Sin embargo, el tío malvado de Aladino se había enterado del suceso, y lleno de envidia se
coló en el palacio por la noche mientras todos dormían. Con mucho cuidado, el hombre
entró en la habitación del joven príncipe para buscar la lámpara mágica. Al encontrarla, la
guardó entre sus ropas y salió a toda velocidad del lugar.
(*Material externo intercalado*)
(** * CommitStateDB: the transactional EVM state overlay of x/evm/types/statedb.go

    A shallow embedding of [CommitStateDB] and of the operations around it,
    followed by the properties of the overlay.

    Representation choices.
    - [ethcmn.Address] (20 bytes) and [ethcmn.Hash] (32 bytes) are the
      integers their big-endian bytes denote; the zero value is [0].
    - [*big.Int] is [Z]; [uint64], [uint] and [int] are [Z] with the
      wrap-around of the machine type written out ([wrap64], [wrapInt]).
    - [sdk.Dec] is the integer it stores internally, i.e. the decimal amount
      times [10^Precision]; [sdk.NewDecFromBigIntWithPrec b sdk.Precision]
      is therefore [b] itself.
    - The SDK context, the account keeper, the bank keeper, the KV store and
      the parameter space are gathered in one record, [World], carried by
      the overlay in the place of [ctx].
    - A [*stateObject] that is reachable from the live slice is the index of
      its slot in [stateObjects]; writes through the pointer are writes to
      that slot.  A pointer that has left the slice (the previous object kept
      by a journal entry) is the value of the object. *)

From Stdlib Require Import ZArith String List.
From Stdlib.Strings Require Import Byte.
From stdpp Require Import gmap strings list fin_maps sorting.

Local Open Scope Z_scope.

#[local] Set Warnings "-clear-no-such-hyp".

(** ** Machine integers *)

Definition wrap64 (z : Z) : Z := z mod 2 ^ 64.

Definition wrapInt (z : Z) : Z := (z + 2 ^ 63) mod 2 ^ 64 - 2 ^ 63.

Abbreviation Address := Z.
Abbreviation Hash := Z.

Definition zeroHash : Z := 0.

(** ** External collaborators *)

(** [sdk.Coins]: the amount held per denomination.  [AmountOf] of a
    denomination that is not held is zero, and [Add] never keeps a zero
    coin. *)
Record Coin := mkCoin { Denom : string; Amount : Z }.

Definition AmountOf (coins : gmap string Z) (denom : string) : Z :=
  default 0 (coins !! denom).

Definition CoinsAdd (coins : gmap string Z) (c : Coin) : gmap string Z :=
  let sum := AmountOf coins (Denom c) + Amount c in
  if decide (sum = 0) then delete (Denom c) coins
  else <[Denom c := sum]> coins.

(** [ethermint.EthAccount]. *)
Record Account := mkAccount {
  acc_address : Address;
  acc_coins : gmap string Z;
  acc_sequence : Z;
  acc_codeHash : Hash
}.

Record Params := mkParams {
  EvmDenom : string;
  EnableCreate : bool;
  EnableCall : bool
}.

Record World := mkWorld {
  accounts : gmap Z Account;            (* AccountKeeper *)
  codeStore : gmap Z (list byte);       (* KV store, code prefix *)
  storageStore : gmap (Z * Z) Z;        (* KV store, storage prefix *)
  heightHashStore : gmap Z Z;           (* KV store, height-hash prefix *)
  paramStore : Params;                  (* ParamSpace *)
  blacklist : gset Z                    (* BankKeeper *)
}.

(** [AccountKeeper.GetAccount]: the account stored under an address is the
    account of that address. *)
Definition GetAccount (w : World) (a : Address) : option Account :=
  (λ acc, mkAccount a (acc_coins acc) (acc_sequence acc) (acc_codeHash acc))
    <$> accounts w !! a.

Definition SetAccount (acc : Account) (w : World) : World :=
  mkWorld (<[acc_address acc := acc]> (accounts w)) (codeStore w) (storageStore w)
          (heightHashStore w) (paramStore w) (blacklist w).

Definition RemoveAccount (acc : Account) (w : World) : World :=
  mkWorld (delete (acc_address acc) (accounts w)) (codeStore w) (storageStore w)
          (heightHashStore w) (paramStore w) (blacklist w).

Definition BlacklistedAddr (w : World) (a : Address) : bool :=
  bool_decide (a ∈ blacklist w).

Definition set_codeStore (c : gmap Z (list byte)) (w : World) : World :=
  mkWorld (accounts w) c (storageStore w) (heightHashStore w) (paramStore w) (blacklist w).

Definition set_storageStore (st : gmap (Z * Z) Z) (w : World) : World :=
  mkWorld (accounts w) (codeStore w) st (heightHashStore w) (paramStore w) (blacklist w).

Definition set_heightHashStore (h : gmap Z Z) (w : World) : World :=
  mkWorld (accounts w) (codeStore w) (storageStore w) h (paramStore w) (blacklist w).

Definition set_paramStore (p : Params) (w : World) : World :=
  mkWorld (accounts w) (codeStore w) (storageStore w) (heightHashStore w) p (blacklist w).

(** [ethtypes.Log]. *)
Record Log := mkLog {
  log_Address : Address;
  Topics : list Hash;
  Data : list byte;
  BlockNumber : Z;
  TxHash : Hash;
  TxIndex_ : Z;
  BlockHash_ : Hash;
  Index : Z;
  Removed : bool
}.

(** Errors returned or memoised by the overlay. *)
Inductive error :=
| ErrNoAccount (addr : Address)       (* "no account found for address: %s" *)
| ErrInvalidBalance (c : Coin)        (* "invalid balance %s" *)
| ErrBlacklisted (addr : Address).    (* "address <%s> in blacklist is not allowed" *)

(** Outcome of an operation that may panic: the overlay is a mutable object,
    so a panic leaves it as it was at the panicking statement. *)
Inductive Res (S A : Type) :=
| Done (a : A) (s : S)
| Panic (msg : string) (s : S).
Arguments Done {S A} a s.
Arguments Panic {S A} msg s.

Definition res_state {S A} (r : Res S A) : S :=
  match r with Done _ s => s | Panic _ s => s end.

Definition panicked {S A} (r : Res S A) : bool :=
  match r with Done _ _ => false | Panic _ _ => true end.

Section Overlay.

(** [ethcrypto.Keccak256Hash]: any function from byte strings to hashes. *)
Variable Keccak256Hash : list byte → Hash.

(** [sdk.ValidateDenom], as a decision on denominations. *)
Variable ValidateDenom : string → bool.

Definition emptyCodeHash : Hash := Keccak256Hash [].

(** [Coin.IsValid]: a valid denomination and an amount that is not negative. *)
Definition IsValid (c : Coin) : bool := ValidateDenom (Denom c) && bool_decide (0 ≤ Amount c).

(** [AccountKeeper.NewAccountWithAddress]: an account with no coins, sequence
    zero and the code hash of the empty code. *)
Definition NewAccountWithAddress (a : Address) : Account :=
  mkAccount a ∅ 0 emptyCodeHash.

(** ** State objects *)

Record stateObject := mkStateObject {
  so_address : Address;
  so_account : Account;
  so_code : option (list byte);
  dirtyCode : bool;
  originStorage : gmap Z Z;
  dirtyStorage : list (Z * Z);
  suicided : bool;
  deleted : bool
}.

(** Modelled from the spec: [newStateObject] of state_object.go, which is not
    among the sources ("construct a fresh StateObject"): no code cached, no
    storage cached or written, not suicided, not deleted. *)
Definition newStateObject (acc : Account) : stateObject :=
  mkStateObject (acc_address acc) acc None false ∅ [] false false.

Definition set_so_account (acc : Account) (so : stateObject) : stateObject :=
  mkStateObject (so_address so) acc (so_code so) (dirtyCode so)
                (originStorage so) (dirtyStorage so) (suicided so) (deleted so).

Definition set_dirtyCode (b : bool) (so : stateObject) : stateObject :=
  mkStateObject (so_address so) (so_account so) (so_code so) b
                (originStorage so) (dirtyStorage so) (suicided so) (deleted so).

Definition set_originStorage (o : gmap Z Z) (so : stateObject) : stateObject :=
  mkStateObject (so_address so) (so_account so) (so_code so) (dirtyCode so)
                o (dirtyStorage so) (suicided so) (deleted so).

Definition set_dirtyStorage (d : list (Z * Z)) (so : stateObject) : stateObject :=
  mkStateObject (so_address so) (so_account so) (so_code so) (dirtyCode so)
                (originStorage so) d (suicided so) (deleted so).

Definition set_suicided (b : bool) (so : stateObject) : stateObject :=
  mkStateObject (so_address so) (so_account so) (so_code so) (dirtyCode so)
                (originStorage so) (dirtyStorage so) b (deleted so).

Definition set_deleted (b : bool) (so : stateObject) : stateObject :=
  mkStateObject (so_address so) (so_account so) (so_code so) (dirtyCode so)
                (originStorage so) (dirtyStorage so) (suicided so) b.

(** Modelled from the spec: the methods of [stateObject] (state_object.go is
    not among the sources).  The balance of an object is the amount of the
    EVM denomination among the coins of its account ("Reading a balance
    reconstructs B as amount * 10^P"); the denomination is passed by the
    overlay. *)
Definition Balance (denom : string) (so : stateObject) : Z :=
  AmountOf (acc_coins (so_account so)) denom.

Definition Nonce (so : stateObject) : Z := acc_sequence (so_account so).

Definition CodeHash (so : stateObject) : Hash := acc_codeHash (so_account so).

Definition setBalance (denom : string) (amount : Z) (so : stateObject) : stateObject :=
  let acc := so_account so in
  set_so_account
    (mkAccount (acc_address acc) (<[denom := amount]> (acc_coins acc))
               (acc_sequence acc) (acc_codeHash acc)) so.

Definition setNonce (nonce : Z) (so : stateObject) : stateObject :=
  let acc := so_account so in
  set_so_account
    (mkAccount (acc_address acc) (acc_coins acc) nonce (acc_codeHash acc)) so.

(** "Restore code and hash": the three fields a code change touches. *)
Definition restoreCode (code : option (list byte)) (hash : Hash) (dirty : bool)
    (so : stateObject) : stateObject :=
  let acc := so_account so in
  mkStateObject (so_address so)
    (mkAccount (acc_address acc) (acc_coins acc) (acc_sequence acc) hash)
    code dirty (originStorage so) (dirtyStorage so) (suicided so) (deleted so).

(** "set dirty_code = true; empty code sets hash to Keccak-256 of empty". *)
Definition setCode (hash : Hash) (code : list byte) (so : stateObject) : stateObject :=
  restoreCode (Some code) (match code with [] => emptyCodeHash | _ => hash end) true so.

(** "returns cached code, else loads from external store keyed by code_hash,
    else empty". *)
Definition Code (w : World) (so : stateObject) : list byte :=
  match so_code so with
  | Some c => c
  | None => default [] (codeStore w !! CodeHash so)
  end.

Definition markSuicided (so : stateObject) : stateObject := set_suicided true so.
Al salir del palacio, el tío frotó la lámpara y apareció nuevamente el genio. Entonces, le
pidió que le concediera todas las riquezas y la suerte de Aladino, y así fue. A la mañana
siguiente, Aladino despertó en su antigua y humilde casita, y confundido por la situación,
corrió hacia el palacio para contarle a la princesa.
Sin embargo, al llegar al lugar, el chico encontró al tío vestido con sus ropas disfrutando de
un exquisito desayuno. Cuando vio a la princesa, Aladino le pidió su ayuda, y como
estaban tan enamorados, la muchacha no dudó en echarle al tío perverso una buena dosis de
veneno.
Tan pronto aquel hombre probó el último bocado de su comida, cayó en un profundo sueño
que duraría por cien años. Seguidamente, Aladino tomó la lámpara maravillosa y la frotó
con fuerza, el genio apareció al instante y el chico le pidió que le devolviera su antigua vida
de felicidad.
Desde entonces, los jóvenes príncipes fueron muy felices por largo tiempo y nunca jamás
oyeron hablar del tío malvado ni tuvieron que preocuparse por la mala suerte del destino.